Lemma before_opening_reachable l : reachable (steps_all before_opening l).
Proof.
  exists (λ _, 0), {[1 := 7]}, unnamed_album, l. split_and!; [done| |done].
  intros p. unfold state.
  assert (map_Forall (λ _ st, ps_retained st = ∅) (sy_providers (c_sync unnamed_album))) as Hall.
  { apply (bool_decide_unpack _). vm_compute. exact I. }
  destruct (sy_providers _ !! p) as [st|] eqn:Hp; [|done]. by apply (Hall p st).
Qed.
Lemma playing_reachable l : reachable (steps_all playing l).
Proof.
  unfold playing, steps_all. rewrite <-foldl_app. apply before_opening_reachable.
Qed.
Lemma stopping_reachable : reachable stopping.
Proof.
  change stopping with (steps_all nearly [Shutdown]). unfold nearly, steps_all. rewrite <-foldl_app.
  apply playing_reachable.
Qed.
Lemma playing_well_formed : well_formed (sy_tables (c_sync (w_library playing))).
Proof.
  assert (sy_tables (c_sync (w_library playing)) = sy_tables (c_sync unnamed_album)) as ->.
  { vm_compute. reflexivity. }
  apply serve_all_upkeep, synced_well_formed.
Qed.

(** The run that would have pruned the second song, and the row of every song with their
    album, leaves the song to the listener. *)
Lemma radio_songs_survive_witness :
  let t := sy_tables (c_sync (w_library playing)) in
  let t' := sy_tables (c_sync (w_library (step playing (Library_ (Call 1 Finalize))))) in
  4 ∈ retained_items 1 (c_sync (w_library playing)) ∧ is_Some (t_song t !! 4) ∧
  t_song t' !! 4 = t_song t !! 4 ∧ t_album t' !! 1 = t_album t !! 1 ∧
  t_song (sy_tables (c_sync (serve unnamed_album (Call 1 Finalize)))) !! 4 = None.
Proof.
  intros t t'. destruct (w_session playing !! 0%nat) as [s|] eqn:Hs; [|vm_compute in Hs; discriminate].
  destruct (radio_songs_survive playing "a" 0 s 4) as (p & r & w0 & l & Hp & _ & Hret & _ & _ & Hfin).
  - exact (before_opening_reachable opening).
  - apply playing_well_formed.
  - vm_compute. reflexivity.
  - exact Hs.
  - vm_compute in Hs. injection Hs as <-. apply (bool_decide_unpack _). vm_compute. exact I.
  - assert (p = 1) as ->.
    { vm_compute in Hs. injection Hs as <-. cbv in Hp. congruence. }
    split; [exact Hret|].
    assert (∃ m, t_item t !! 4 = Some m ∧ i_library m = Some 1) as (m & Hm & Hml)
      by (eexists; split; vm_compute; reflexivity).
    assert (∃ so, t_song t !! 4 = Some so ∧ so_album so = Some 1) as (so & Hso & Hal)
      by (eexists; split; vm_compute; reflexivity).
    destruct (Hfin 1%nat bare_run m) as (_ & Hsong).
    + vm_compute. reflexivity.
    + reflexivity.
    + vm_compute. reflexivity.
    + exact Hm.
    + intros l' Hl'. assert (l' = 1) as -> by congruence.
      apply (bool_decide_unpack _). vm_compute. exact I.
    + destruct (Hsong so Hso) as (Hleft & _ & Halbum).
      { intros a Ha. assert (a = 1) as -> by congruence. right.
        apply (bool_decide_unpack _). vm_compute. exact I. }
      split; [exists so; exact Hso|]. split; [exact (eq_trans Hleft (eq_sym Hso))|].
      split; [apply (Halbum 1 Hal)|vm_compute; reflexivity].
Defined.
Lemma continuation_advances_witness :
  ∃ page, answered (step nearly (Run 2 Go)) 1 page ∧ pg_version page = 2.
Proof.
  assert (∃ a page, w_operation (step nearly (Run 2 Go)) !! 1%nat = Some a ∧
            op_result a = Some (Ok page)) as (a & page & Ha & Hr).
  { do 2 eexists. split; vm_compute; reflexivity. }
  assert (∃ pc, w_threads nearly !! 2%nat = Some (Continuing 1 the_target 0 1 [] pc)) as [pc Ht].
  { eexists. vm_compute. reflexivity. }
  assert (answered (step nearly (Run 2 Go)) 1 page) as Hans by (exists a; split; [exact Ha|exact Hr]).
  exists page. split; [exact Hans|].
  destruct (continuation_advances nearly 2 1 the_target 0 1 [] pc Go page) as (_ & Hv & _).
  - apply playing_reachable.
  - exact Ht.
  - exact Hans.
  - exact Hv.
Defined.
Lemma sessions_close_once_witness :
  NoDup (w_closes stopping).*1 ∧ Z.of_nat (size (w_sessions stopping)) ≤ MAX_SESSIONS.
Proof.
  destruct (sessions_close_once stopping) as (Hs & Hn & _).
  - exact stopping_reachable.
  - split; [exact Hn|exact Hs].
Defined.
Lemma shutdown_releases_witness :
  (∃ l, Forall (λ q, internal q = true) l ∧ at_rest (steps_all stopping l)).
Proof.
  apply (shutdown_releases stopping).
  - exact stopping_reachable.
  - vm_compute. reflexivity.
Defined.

# ASSIGNED TASK
Wherever the word "page" appears in the listing above, copy the whole line.

# WRITTEN RESPONSE
  ∃ page, answered (step nearly (Run 2 Go)) 1 page ∧ pg_version page = 2.
  assert (∃ a page, w_operation (step nearly (Run 2 Go)) !! 1%nat = Some a ∧
            op_result a = Some (Ok page)) as (a & page & Ha & Hr).
  assert (answered (step nearly (Run 2 Go)) 1 page) as Hans by (exists a; split; [exact Ha|exact Hr]).
  exists page. split; [exact Hans|].
  destruct (continuation_advances nearly 2 1 the_target 0 1 [] pc Go page) as (_ & Hv & _).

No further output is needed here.